As described by Itzkovitz and Alon [6], by imposing the wobble constraint for base pairing in the third position, only two permutations are allowed in the third position: the identity permutation and the A↔G permutation. Therefore, the ensemble of alternative codes contains only 24 × 24 × 2 = 1152 distinct codes. In these 1152 alternative codes, only a dozen or dozens are better than the natural genetic code in terms of frameshift tolerability, the genetic code is therefore truly optimal in terms of frameshift tolerance.
2.6 The shiftability was further optimized at gene-/genome-level
As shown in Table 2, although the shiftability of the protein-coding genes is similar in all species and all genes, and their standard deviation is very small, but many genes do have a shiftability value much higher than the average. In other words, although the shiftability of a certain gene is determined mainly by the genetic code, it could also be adjusted at the sequence level. We thought that biased usages of codons may contribute to sequence-level shiftability. As shown in Table 6 and Supplementary Dataset 4, the average FSS weighted by their codon usages are lower than the expected average FSS of the unbiased usage of codons in E. coli, A. thaliana, and C. elegans, showing that frameshift-tolerable codons are not preferred in their genomes. However, weighted average FSSs are significantly higher than the average FSS of the unbiased usage of codons in human, mouse, Xenopus, and yeast, suggesting that frameshift-tolerable codons are overrepresented in these species.
On the other hand, the usages of codon pairs are also highly biased [17], and the usage of codon pairs may also influence the shiftability of coding genes. As shown in Table 7 and Supplementary Dataset 5, the usages of codon pairs are biased in all tested species. Surprisingly, less than one-third (up to 1660) of the 4096 possible codon pairs are over-represented. The rest two-third (>2400) are under-represented or not even used, suggesting a strong selection acting on the usages of the synonymous codon pairs.
In E. coli, C. elegans and A. thaliana, the weighted average FSS of their codon pairs usages are lower than the expected average FSSs of unbiased usage of codon pairs, showing that frameshift-tolerable codon pairs are not preferred in these genomes. In human, mouse, Xenopus, and yeast, however, their weighted average FSSs are significantly higher than the expected average FSSs of unbiased usage of codon pairs, showing that frameshift-tolerable codon pairs are overrepresented in these genomes.
3. Discussion
The natural genetic code has existed since the origin of life and was thought to have been optimizing through competition with other possible codes [18]. The natural genetic code was optimized along with several properties during the early history of evolution [19]. It was reported that the natural genetic code is optimal for translational error minimization, which is explained by the selection to minimize deleterious effects of translation errors [3]. In addition, it has been reported that only one in every million alternative genetic codes is more efficient than the natural code in terms of minimizing the effects of point-mutations or translational errors [4], and that the natural genetic code is nearly optimal for allowing additional information within coding sequences, such as out-of-frame hidden stop codons (HSCs) [6].

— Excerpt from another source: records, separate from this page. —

(** Up ten, down six, up nine: thirteen units are new highs. *)
Definition sample_pnls : list Signed :=
  [into_signed (10 * DEC_ONE); mkSigned (6 * DEC_ONE) true; into_signed (9 * DEC_ONE)].
Lemma commission_for_new_highs_witness :
  exists total h', add_pnls (CW:=cosmwasm_ref) (mkHighWaterMark signed_zero 0) sample_pnls (DEC_ONE / 10) = Ok (total, h') /\
    total = 13 * DEC_ONE / 10 /\ hwm_hwm h' = 13 * DEC_ONE.
Proof.
  assert (is_ok (add_pnls (CW:=cosmwasm_ref) (mkHighWaterMark signed_zero 0) sample_pnls (DEC_ONE / 10)) = true) as Hok
    by (vm_compute; reflexivity).
  apply is_ok_Ok in Hok as [[total h'] E].
  destruct (commission_for_new_highs (CW:=cosmwasm_ref) (CWS:=cosmwasm_ref_spec) (mkHighWaterMark signed_zero 0)
    sample_pnls (DEC_ONE / 10) total h') as (_ & Hpeak & _).
  - split; [exact signed_zero_ok|exact is_dec_0].
  - repeat constructor; vm_compute; discriminate.
  - split; vm_compute; discriminate || reflexivity.
  - exact E.
  - exists total, h'. split; [exact E|]. split; [|rewrite Hpeak; vm_compute; reflexivity].
    assert (match add_pnls (CW:=cosmwasm_ref) (mkHighWaterMark signed_zero 0) sample_pnls (DEC_ONE / 10) with
            | Ok (t, _) => t = 13 * DEC_ONE / 10
            | Err _ => False
            end) as Et by (vm_compute; reflexivity).
    rewrite E in Et. exact Et.
Defined.
(* ===== verification/CopyTradingValue.v ===== *)
(** * The value of a share of a copy trading pool

    What [compute_lp_token_value] of [contracts/copy_trading/src/execute.rs]
    makes of the pages the markets answer.  Computed in one transaction the
    value counts every open position and limit order of every market of the
    token; resumed in the middle of the validation it counts the remaining
    markets only, and leaves the earlier ones in a state no later work
    accepts. *)

From stdpp Require Import base option gmap strings list sorting pretty.
From Stdlib Require Import ZArith Lia.
From S2P Require Import Prelude Storage Index Cosmwasm Types Number Time Market Price Token Config Position Trading State PositionStore PositionToken Entry Factory Queries CopyTrading CopyTradingWork CopyTradingInv CopyTradingSpec.
Local Open Scope Z_scope.

Definition sum_of {A} (f : A -> Z) (l : list A) : Z := foldr (fun x acc => f x + acc) 0 l.
Lemma sum_of_app {A} (f : A -> Z) l l' : sum_of f (l ++ l') = sum_of f l + sum_of f l'.
Proof. induction l as [|x l IH]; simpl; lia. Qed.
Lemma sum_of_map {A} (f : A -> Z) l : sum_of (fun h => h) (map f l) = sum_of f l.
Proof. induction l as [|x l IH]; simpl; lia. Qed.
Lemma sum_of_ext {A} (f g : A -> Z) l : (forall x, x ∈ l -> f x = g x) -> sum_of f l = sum_of g l.
Proof.
  induction l as [|x l IH]; intros H; simpl; [done|]. rewrite H, IH; [done| |by left].
  intros y Hy. apply H. by right.
Qed.

(** ** What a market holds for the pool *)

Section Pages.
Context (env : CopyEnv) (addr : Addr).

(** The positions on the pages after [start_after]. *)
Inductive position_pages : option string -> list PositionQueryResponse -> Prop :=
| position_pages_end start_after : ce_tokens env addr start_after = Ok [] -> position_pages start_after []
| position_pages_more start_after ids id positions rest :
    ce_tokens env addr start_after = Ok ids -> last ids = Some id ->
    copy_query_positions env addr ids = Ok positions -> position_pages (Some (pretty id)) rest ->
    position_pages start_after (positions ++ rest).
(** The limit orders likewise. *)
Inductive order_pages : option OrderId -> list LimitOrderResp -> Prop :=
| order_pages_end start_after next : ce_orders env addr start_after = Ok ([], next) -> order_pages start_after []
| order_pages_last start_after orders : ce_orders env addr start_after = Ok (orders, None) -> order_pages start_after orders
| order_pages_more start_after orders next rest :
    ce_orders env addr start_after = Ok (orders, Some next) -> order_pages (Some next) rest ->
    order_pages start_after (orders ++ rest).

Definition positions_value (l : list PositionQueryResponse) : Z := sum_of pq_active_collateral l.
Definition orders_value (l : list LimitOrderResp) : Z := sum_of lor_collateral l.
(** Everything the pool has in the market. *)
Definition market_holds (v : Z) : Prop :=
  exists positions orders, position_pages None positions /\ order_pages None orders /\
    v = positions_value positions + orders_value orders.
End Pages.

In this study, we discovered that the code-level shiftability of coding genes guaranteed on average half of the sites are kept conserved in a frameshift protein when compared with wild-type protein sequences. This underlying design of the natural genetic code forms a theoretical basis of frameshift tolerance, makes it understandable why functional frameshift homologs are widely observed [12]. Proteins have been and are evolving through point and frameshift mutations in their coding genes. The rate of point mutation is extremely low, and so, point mutations alter the sequence, the structure, and the function of a protein at a very slow rate. However, frameshift + point mutations provide a more effective means to change protein sequences rapidly for the fast-evolving of novel or overlapping genes.

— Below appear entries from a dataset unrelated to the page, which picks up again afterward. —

(* ===== verification/Faucet.v ===== *)
(** * The faucet contract

    [contracts/faucet/src] with the messages of
    [packages/perpswap/src/contracts/faucet/entry.rs]: the faucet of the test
    networks, which mints CW20 tokens and sends coins to whoever taps it.  A
    wallet may tap again after a time limit, and a token of a trading
    competition only once; a batch of taps ([multitap.rs]) skips the wallets
    that may not.  The balances of the bank and the token information of other
    contracts are in [FaucetEnv]. *)

From stdpp Require Import base option gmap strings list sorting pretty.
From Stdlib Require Import ZArith Lia Ascii.
From S2P Require Import Prelude Storage Index Cosmwasm Types Number Time Market Token Config Cw20 Trading State PositionToken Entry Factory.
Local Open Scope Z_scope.

(** ** Messages (entry.rs) *)

Inductive FaucetAsset := FaucetCw20 (addr : RawAddr) | FaucetNative (denom : string).
#[export] Instance FaucetAsset_eq_dec : EqDecision FaucetAsset.
Proof. solve_decision. Defined.

Record GasAllowance := mkGasAllowance { ga_denom : string; ga_amount : Uint128 }.
Record MultitapRecipient := mkMultitapRecipient { mr_addr : RawAddr; mr_assets : list FaucetAsset }.

Record FaucetInstantiate := mkFaucetInstantiate {
  fai_tap_limit : option Z;
  fai_cw20_code_id : Z;
  fai_gas_allowance : option GasAllowance;
}.

Inductive OwnerMsg :=
| FaucetAddAdmin (admin : RawAddr)
| FaucetRemoveAdmin (admin : RawAddr)
| SetTapLimit (tap_limit : option Z)
| SetTapAmount (asset : FaucetAsset) (amount : Number)
| DeployToken (name : string) (tap_amount : Number) (trading_competition_index : option Z)
    (initial_balances : list (string * Uint128))
| SetMarketAddress (name : string) (trading_competition_index : Z) (market : RawAddr)
| SetCw20CodeId (cw20_code_id : Z)
| FaucetMint (cw20 : string) (balances : list (string * Uint128))
| SetGasAllowance (allowance : GasAllowance)
| ClearGasAllowance
| SetMultitapAmount (name : string) (amount : Decimal256).

Inductive FaucetExecute :=
| Tap (assets : list FaucetAsset) (recipient : RawAddr) (amount : option Number)
| Multitap (recipients : list MultitapRecipient)
| FaucetOwnerMsg (msg : OwnerMsg).

(** What the contract sends: messages to CW20 contracts, coins, and a new CW20
    contract. *)
Inductive FaucetSub :=
| FaucetCw20Sub (cw20 : Addr) (msg : Cw20ExecuteMsg)
| FaucetBankSend (recipient : Addr) (denom : string) (amount : Uint128)
| FaucetInstantiateSub (admin : Addr) (code_id : Z) (label : string) (msg : Cw20Instantiate).
Inductive FaucetEvent :=
| EvTap (asset : FaucetAsset) (recipient : Addr) (amount : Number)
| EvTooSoon (recipient : Addr) (wait_secs : Decimal256)
| EvAlreadyTapped (recipient cw20 : Addr)
| EvTapSuccess (recipient : Addr).

(** ** Storage *)

Record FaucetTokenInfo := mkFaucetTokenInfo {
  fti_name : string;
  fti_trading_competition_index : option Z;
  fti_tap_amount : Number;
}.

Record FaucetStore := mkFaucetStore {
  (** owner.rs, gas_coin.rs *)
  FAUCET_ADMINS : gmap Addr unit;
  GAS_ALLOWANCE : option GasAllowance;
  (** faucet.rs *)
  LAST_TAP_TIMESTAMP : gmap Addr Timestamp;
  CW20_TOKEN_INFO : gmap Addr TokenInfo;
  TAP_LIMIT : option (option Z);
  CW20_TAP_AMOUNT : gmap Addr Number;
  NATIVE_TAP_AMOUNT : gmap string Number;
  (** tokens.rs *)
  FAUCET_TOKEN_INFO : gmap Addr FaucetTokenInfo;
  CW20_CODE_ID : option Z;
  FAUCET_TOKENS : gmap string Addr;
  FAUCET_TOKENS_TRADE : gmap (string * Z) Addr;
  NEXT_TOKEN : option FaucetTokenInfo;
  (** trading_competition.rs, history.rs, multitap.rs *)
  TAPPED_ONCE : gmap (Addr * Addr) unit;
  HISTORY_CW20 : gmap (string * Timestamp) Decimal256;
  HISTORY_NATIVE : gmap (string * Timestamp) Decimal256;
  NAMED_AMOUNT : gmap string Decimal256;
}.
Definition set_FAUCET_ADMINS (v : gmap Addr unit) (s : FaucetStore) : FaucetStore :=
  mkFaucetStore v (GAS_ALLOWANCE s) (LAST_TAP_TIMESTAMP s) (CW20_TOKEN_INFO s) (TAP_LIMIT s)
    (CW20_TAP_AMOUNT s) (NATIVE_TAP_AMOUNT s) (FAUCET_TOKEN_INFO s) (CW20_CODE_ID s) (FAUCET_TOKENS s)
    (FAUCET_TOKENS_TRADE s) (NEXT_TOKEN s) (TAPPED_ONCE s) (HISTORY_CW20 s) (HISTORY_NATIVE s)
    (NAMED_AMOUNT s).
Definition set_GAS_ALLOWANCE (v : option GasAllowance) (s : FaucetStore) : FaucetStore :=
  mkFaucetStore (FAUCET_ADMINS s) v (LAST_TAP_TIMESTAMP s) (CW20_TOKEN_INFO s) (TAP_LIMIT s)
    (CW20_TAP_AMOUNT s) (NATIVE_TAP_AMOUNT s) (FAUCET_TOKEN_INFO s) (CW20_CODE_ID s) (FAUCET_TOKENS s)
    (FAUCET_TOKENS_TRADE s) (NEXT_TOKEN s) (TAPPED_ONCE s) (HISTORY_CW20 s) (HISTORY_NATIVE s)
    (NAMED_AMOUNT s).
Definition set_LAST_TAP_TIMESTAMP (v : gmap Addr Timestamp) (s : FaucetStore) : FaucetStore :=
  mkFaucetStore (FAUCET_ADMINS s) (GAS_ALLOWANCE s) v (CW20_TOKEN_INFO s) (TAP_LIMIT s) (CW20_TAP_AMOUNT s)
    (NATIVE_TAP_AMOUNT s) (FAUCET_TOKEN_INFO s) (CW20_CODE_ID s) (FAUCET_TOKENS s) (FAUCET_TOKENS_TRADE s)
    (NEXT_TOKEN s) (TAPPED_ONCE s) (HISTORY_CW20 s) (HISTORY_NATIVE s) (NAMED_AMOUNT s).
Definition set_CW20_TOKEN_INFO (v : gmap Addr TokenInfo) (s : FaucetStore) : FaucetStore :=
  mkFaucetStore (FAUCET_ADMINS s) (GAS_ALLOWANCE s) (LAST_TAP_TIMESTAMP s) v (TAP_LIMIT s)
    (CW20_TAP_AMOUNT s) (NATIVE_TAP_AMOUNT s) (FAUCET_TOKEN_INFO s) (CW20_CODE_ID s) (FAUCET_TOKENS s)
    (FAUCET_TOKENS_TRADE s) (NEXT_TOKEN s) (TAPPED_ONCE s) (HISTORY_CW20 s) (HISTORY_NATIVE s)
    (NAMED_AMOUNT s).
Definition set_TAP_LIMIT (v : option (option Z)) (s : FaucetStore) : FaucetStore :=
  mkFaucetStore (FAUCET_ADMINS s) (GAS_ALLOWANCE s) (LAST_TAP_TIMESTAMP s) (CW20_TOKEN_INFO s) v
    (CW20_TAP_AMOUNT s) (NATIVE_TAP_AMOUNT s) (FAUCET_TOKEN_INFO s) (CW20_CODE_ID s) (FAUCET_TOKENS s)
    (FAUCET_TOKENS_TRADE s) (NEXT_TOKEN s) (TAPPED_ONCE s) (HISTORY_CW20 s) (HISTORY_NATIVE s)
    (NAMED_AMOUNT s).
Definition set_CW20_TAP_AMOUNT (v : gmap Addr Number) (s : FaucetStore) : FaucetStore :=
  mkFaucetStore (FAUCET_ADMINS s) (GAS_ALLOWANCE s) (LAST_TAP_TIMESTAMP s) (CW20_TOKEN_INFO s) (TAP_LIMIT s)
    v (NATIVE_TAP_AMOUNT s) (FAUCET_TOKEN_INFO s) (CW20_CODE_ID s) (FAUCET_TOKENS s) (FAUCET_TOKENS_TRADE s)
    (NEXT_TOKEN s) (TAPPED_ONCE s) (HISTORY_CW20 s) (HISTORY_NATIVE s) (NAMED_AMOUNT s).
Definition set_NATIVE_TAP_AMOUNT (v : gmap string Number) (s : FaucetStore) : FaucetStore :=
  mkFaucetStore (FAUCET_ADMINS s) (GAS_ALLOWANCE s) (LAST_TAP_TIMESTAMP s) (CW20_TOKEN_INFO s) (TAP_LIMIT s)
    (CW20_TAP_AMOUNT s) v (FAUCET_TOKEN_INFO s) (CW20_CODE_ID s) (FAUCET_TOKENS s) (FAUCET_TOKENS_TRADE s)
    (NEXT_TOKEN s) (TAPPED_ONCE s) (HISTORY_CW20 s) (HISTORY_NATIVE s) (NAMED_AMOUNT s).
Definition set_FAUCET_TOKEN_INFO (v : gmap Addr FaucetTokenInfo) (s : FaucetStore) : FaucetStore :=
  mkFaucetStore (FAUCET_ADMINS s) (GAS_ALLOWANCE s) (LAST_TAP_TIMESTAMP s) (CW20_TOKEN_INFO s) (TAP_LIMIT s)
    (CW20_TAP_AMOUNT s) (NATIVE_TAP_AMOUNT s) v (CW20_CODE_ID s) (FAUCET_TOKENS s) (FAUCET_TOKENS_TRADE s)
    (NEXT_TOKEN s) (TAPPED_ONCE s) (HISTORY_CW20 s) (HISTORY_NATIVE s) (NAMED_AMOUNT s).
Definition set_CW20_CODE_ID (v : option Z) (s : FaucetStore) : FaucetStore :=
  mkFaucetStore (FAUCET_ADMINS s) (GAS_ALLOWANCE s) (LAST_TAP_TIMESTAMP s) (CW20_TOKEN_INFO s) (TAP_LIMIT s)
    (CW20_TAP_AMOUNT s) (NATIVE_TAP_AMOUNT s) (FAUCET_TOKEN_INFO s) v (FAUCET_TOKENS s)
    (FAUCET_TOKENS_TRADE s) (NEXT_TOKEN s) (TAPPED_ONCE s) (HISTORY_CW20 s) (HISTORY_NATIVE s)
    (NAMED_AMOUNT s).
Definition set_FAUCET_TOKENS (v : gmap string Addr) (s : FaucetStore) : FaucetStore :=
  mkFaucetStore (FAUCET_ADMINS s) (GAS_ALLOWANCE s) (LAST_TAP_TIMESTAMP s) (CW20_TOKEN_INFO s) (TAP_LIMIT s)
    (CW20_TAP_AMOUNT s) (NATIVE_TAP_AMOUNT s) (FAUCET_TOKEN_INFO s) (CW20_CODE_ID s) v
    (FAUCET_TOKENS_TRADE s) (NEXT_TOKEN s) (TAPPED_ONCE s) (HISTORY_CW20 s) (HISTORY_NATIVE s)
    (NAMED_AMOUNT s).
Definition set_FAUCET_TOKENS_TRADE (v : gmap (string * Z) Addr) (s : FaucetStore) : FaucetStore :=
  mkFaucetStore (FAUCET_ADMINS s) (GAS_ALLOWANCE s) (LAST_TAP_TIMESTAMP s) (CW20_TOKEN_INFO s) (TAP_LIMIT s)
    (CW20_TAP_AMOUNT s) (NATIVE_TAP_AMOUNT s) (FAUCET_TOKEN_INFO s) (CW20_CODE_ID s) (FAUCET_TOKENS s) v
    (NEXT_TOKEN s) (TAPPED_ONCE s) (HISTORY_CW20 s) (HISTORY_NATIVE s) (NAMED_AMOUNT s).
Definition set_NEXT_TOKEN (v : option FaucetTokenInfo) (s : FaucetStore) : FaucetStore :=
  mkFaucetStore (FAUCET_ADMINS s) (GAS_ALLOWANCE s) (LAST_TAP_TIMESTAMP s) (CW20_TOKEN_INFO s) (TAP_LIMIT s)
    (CW20_TAP_AMOUNT s) (NATIVE_TAP_AMOUNT s) (FAUCET_TOKEN_INFO s) (CW20_CODE_ID s) (FAUCET_TOKENS s)
    (FAUCET_TOKENS_TRADE s) v (TAPPED_ONCE s) (HISTORY_CW20 s) (HISTORY_NATIVE s) (NAMED_AMOUNT s).
Definition set_TAPPED_ONCE (v : gmap (Addr * Addr) unit) (s : FaucetStore) : FaucetStore :=
  mkFaucetStore (FAUCET_ADMINS s) (GAS_ALLOWANCE s) (LAST_TAP_TIMESTAMP s) (CW20_TOKEN_INFO s) (TAP_LIMIT s)
    (CW20_TAP_AMOUNT s) (NATIVE_TAP_AMOUNT s) (FAUCET_TOKEN_INFO s) (CW20_CODE_ID s) (FAUCET_TOKENS s)
    (FAUCET_TOKENS_TRADE s) (NEXT_TOKEN s) v (HISTORY_CW20 s) (HISTORY_NATIVE s) (NAMED_AMOUNT s).
Definition set_HISTORY_CW20 (v : gmap (string * Timestamp) Decimal256) (s : FaucetStore) : FaucetStore :=
  mkFaucetStore (FAUCET_ADMINS s) (GAS_ALLOWANCE s) (LAST_TAP_TIMESTAMP s) (CW20_TOKEN_INFO s) (TAP_LIMIT s)
    (CW20_TAP_AMOUNT s) (NATIVE_TAP_AMOUNT s) (FAUCET_TOKEN_INFO s) (CW20_CODE_ID s) (FAUCET_TOKENS s)
    (FAUCET_TOKENS_TRADE s) (NEXT_TOKEN s) (TAPPED_ONCE s) v (HISTORY_NATIVE s) (NAMED_AMOUNT s).
Definition set_HISTORY_NATIVE (v : gmap (string * Timestamp) Decimal256) (s : FaucetStore) : FaucetStore :=
  mkFaucetStore (FAUCET_ADMINS s) (GAS_ALLOWANCE s) (LAST_TAP_TIMESTAMP s) (CW20_TOKEN_INFO s) (TAP_LIMIT s)
    (CW20_TAP_AMOUNT s) (NATIVE_TAP_AMOUNT s) (FAUCET_TOKEN_INFO s) (CW20_CODE_ID s) (FAUCET_TOKENS s)
    (FAUCET_TOKENS_TRADE s) (NEXT_TOKEN s) (TAPPED_ONCE s) (HISTORY_CW20 s) v (NAMED_AMOUNT s).
Definition set_NAMED_AMOUNT (v : gmap string Decimal256) (s : FaucetStore) : FaucetStore :=
  mkFaucetStore (FAUCET_ADMINS s) (GAS_ALLOWANCE s) (LAST_TAP_TIMESTAMP s) (CW20_TOKEN_INFO s) (TAP_LIMIT s)
    (CW20_TAP_AMOUNT s) (NATIVE_TAP_AMOUNT s) (FAUCET_TOKEN_INFO s) (CW20_CODE_ID s) (FAUCET_TOKENS s)
    (FAUCET_TOKENS_TRADE s) (NEXT_TOKEN s) (TAPPED_ONCE s) (HISTORY_CW20 s) (HISTORY_NATIVE s) v.

(** The storage with the response being built. *)
Record FaucetCtx := mkFaucetCtx {
  fau_store : FaucetStore;
  fau_messages : list FaucetSub;
  fau_events : list FaucetEvent;
}.
Definition faucet_handler (A : Type) : Type := handler FaucetCtx error A.
Definition mod_faucet (f : FaucetStore -> FaucetStore) : faucet_handler unit :=
  hmod (fun c => mkFaucetCtx (f (fau_store c)) (fau_messages c) (fau_events c)).
Definition faucet_message (m : FaucetSub) : faucet_handler unit :=
  hmod (fun c => mkFaucetCtx (fau_store c) (fau_messages c ++ [m]) (fau_events c)).
Definition faucet_event (e : FaucetEvent) : faucet_handler unit :=
  hmod (fun c => mkFaucetCtx (fau_store c) (fau_messages c) (fau_events c ++ [e])).
Definition faucet_get {A} (f : FaucetStore -> A) : faucet_handler A := hget (fun c => f (fau_store c)).
Definition faucet_ask {A} (f : FaucetStore -> res A) : faucet_handler A := hask (fun c => f (fau_store c)).

(** The block, the contract's address, the answers of the bank and of the CW20
    contracts. *)
Record FaucetEnv := mkFaucetEnv {
  fae_now : Timestamp;
  fae_contract : Addr;
  fae_balance : Addr -> string -> res Uint128;
  fae_token_info : Addr -> res TokenInfo;
}.

Definition DEFAULT_CW20_TAP_AMOUNT : Number := into_signed (1000 * DEC_ONE).
Definition DEFAULT_NATIVE_TAP_AMOUNT : Number := into_signed (10 * DEC_ONE).
Definition NATIVE_DECIMAL_PLACES : Z := 6.

(** [faucet::FaucetError]. *)
Inductive FaucetError := TooSoon (wait_secs : Decimal256) | AlreadyTapped (cw20 : Addr).
Inductive AlreadyTappedTradingCompetition :=
| NotTradingCompetition | CompetitionTapped (cw20 : Addr) | DidNotTap (cw20 : Addr).

Section Faucet.
Context {CW : CosmwasmStd}.
Context (env : FaucetEnv).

A complete frameshift is usually malfunctioned, and functional frameshifts are mostly partial frameshifts. Because of the shiftability of genes, in partial-frameshift coding genes, half of the frameshift codons and all of the non-frameshift codons are conservative. Thus, the protein sequences encoded by a partial frameshift is always even more similar to the wild-type than that by the complete frameshift, no matter where the partial frameshift starts and ends. There is no guarantee the proper functioning of any frameshifts, however, partial frameshifts can have the best chance to recover their structure and function in general. And therefore, the natural genetic code with the best shiftability could have the best chance to win the competition with the other genetic codes in the earlier evolution history.
There have been quite a few hypotheses on the causes and consequences of the usages of codons or codon pairs, such as gene expression level [20], mRNA structure [21], mRNA stability [22, 23], and protein abundance [24]. Here we demonstrated that gene-/genome-level shiftability is achieved through a biased usage of codons and dicodon, suggesting that genomes are further optimized for frameshift tolerance in certain organisms. This suggests that the shiftability of the protein-coding genes could be either a cause or a consequence of the usages of codons/dicodon. The over-represented frameshift-tolerable codons and codon pairs could possibly have evolutionary or survival advantages: upon a frameshift mutation, the peptide sequence of the frameshift would be more similar to the wild-type, and therefore, have better chances to remain/recover the wildtype function.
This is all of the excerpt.